As long as DevonThink and other apps support RTF on the iPad and iPhone, that may be good enough for me.

The problem with futureproofing is that you’re usually trading off capabilities today.

Just my 5 cents:

I used to use RTF/RTFD for all my notes for the last few years. I kind of messed up by switching to slightly different formatting once a year (font face, font size, and ways to emphasis keywords, important sentences, highlights, etc). I found myself increasingly uncomfortable to reviewing notes that are with different looks.

That’s why I switch to markdown for note-taking since the last few months and I am loving it.

The pros: (1) I now am certain that I will have a consistent look and feel for all my notes in the future, and I can change the format of all my notes at once by switching to a different stylesheet. (2) From a programming aspect, it seems to me that it is easier to manipulate markdown files in batch mode (add some info/heading or extract links from the content, etc). (2) I believe that it is easier for other apps to import/use markdown files for further processing. (3) If the transclusion feature of MMD6 (Thoughts on migrating from Ulysses) is implemented in DT3 in the future, I think we will be able to snap/link multiple notes in DT3 in a manner that is as smooth as Scrivener or Roam Research.

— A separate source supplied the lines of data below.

Lemma uvmunmap_frees_witness :
  wp (uvmunmap (ram_end 4) (demo_pg 0) (PGSIZE * 0) 1 true) demo_vm (λ _ s', ∃ T',
    pt_own (ram_end 4) s' T' (frames 0 1 (L demo_tree) ++ []) ∧ tables T' = tables demo_tree ∧
    (∀ w, L T' !! w = if decide (0 ≤ w < 0 + 1) then None else L demo_tree !! w) ∧
    (∀ p, p ∉ tables demo_tree → p ∉ frames 0 1 (L demo_tree) → mem s' !! p = mem demo_vm !! p)).
Proof.
  apply (uvmunmap_frees (ram_end 4) demo_end_pos demo_vm demo_tree [] 0 1);
    [apply demo_own|lia|lia|lia| | |].
  - intros [|i] Hi; [done|lia].
  - apply Forall_singleton. apply (demo_ram 3). lia.
  - unfold tables. cbn [T1 T0 pt_root demo_tree]. rewrite !map_to_list_singleton. by apply (bool_decide_unpack _).
Defined.

(** ** Running out of memory in [uvmalloc]

    Of ten pages of memory the trapframe and the three tables of a fresh process
    page table take four, and the tables of the heap's first pages two more.
    Growing the process by eight pages then fails in
    [kalloc_zeroed], and the pages mapped so far stay mapped above the recorded
    size: freeing the page table with that size stops the kernel. *)
Definition grow_run : M machine (option unit) :=
  kinit (ram_end 10);;
  tf ← kalloc_zeroed;
  tf ← expect tf "trapframe";
  pt ← proc_pagetable (ram_end 10) KERNBASE tf;
  pt ← expect pt "proc_pagetable";
  r ← uvmalloc (ram_end 10) pt 0 (8 * PGSIZE);
  proc_freepagetable (ram_end 10) pt 0;;
  mret r.

Example uvmalloc_failure_panics : grow_run (zero_machine 10) = Fault (Panic "freewalk: leaf").
Proof. by vm_compute. Qed.
(** Frames of user pages are still in use after [p] was taken. *)
Lemma old_frame w e : L T !! w = Some e → is_user e = true → ram_page (pte_pa e) ∧ pte_pa e ≠ p ∧ pte_pa e ∉ tables T ++ fl.
Proof.
  intros Hw Hu. destruct (so_frame _ _ _ _ (fi_space _ _ _ _ Hg) _ _ Hw Hu) as [Hr Hn].
  rewrite <-Permutation_middle, not_elem_of_cons in Hn. tauto.
Qed.

Lemma taken_pages : p :: frames v k (L T) ++ tables T ++ fl ≡ₚ tables T0 ++ fl0.
Proof. rewrite <-(fi_pages _ _ _ _ Hg), <-(Permutation_middle (tables T)), <-Permutation_middle. done. Qed.

Lemma not_taken q : q ∉ tables T0 ++ fl0 → q ≠ p ∧ q ∉ tables T ++ fl.
Proof. intros Hq. rewrite <-taken_pages, not_elem_of_cons, not_elem_of_app in Hq. tauto. Qed.

(** A page filled before is a user page and still has its contents. *)
Lemma filled_before w :
  v ≤ w < v + Z.of_nat k → ∃ q, L T !! w = Some (leaf_bits q (flags w)) ∧ ram_page q ∧ mem s !! q = Some (data w) ∧
    q ≠ p ∧ q ∉ tables T ++ fl.
Proof.
  intros Hw. destruct (fi_new _ _ _ _ Hg w Hw) as (q & Hq & Hrq & Hzq). exists q.
  destruct (user_entry q (flags w) (ram_addr q Hrq) (proj2 Hf w Hw)) as [Huq Hpq].
  destruct (old_frame _ _ Hq Huq) as (_ & Hqp & Hqn). rewrite Hpq in Hqp, Hqn. by split_and!.
Qed.

Context (s1 s2 : machine) (T2 : ptree) (fl2 : list Z).
Context (d : list u8) (Hm1 : mem s1 = <[p := d]> (mem s)) (Hh1 : held s1 = held s).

The cons: (1) The markdown file still can’t handle image attachment as a package. The images in a markdown note are stored in a separate folder, and the way those assets folders are managed is not consistent. Disclaimer: I am not an expert in markdown so I may be making a wrong statement. (2) It takes some time for me to cognitively filter-out all those formatting characters while reading the notes in raw-mode and I had to switch back-and-forth between the raw and preview mode for a while. However, I only use DT’s internal editor. Some users prefer using external WYSIWYG markdown editor for a unified interface.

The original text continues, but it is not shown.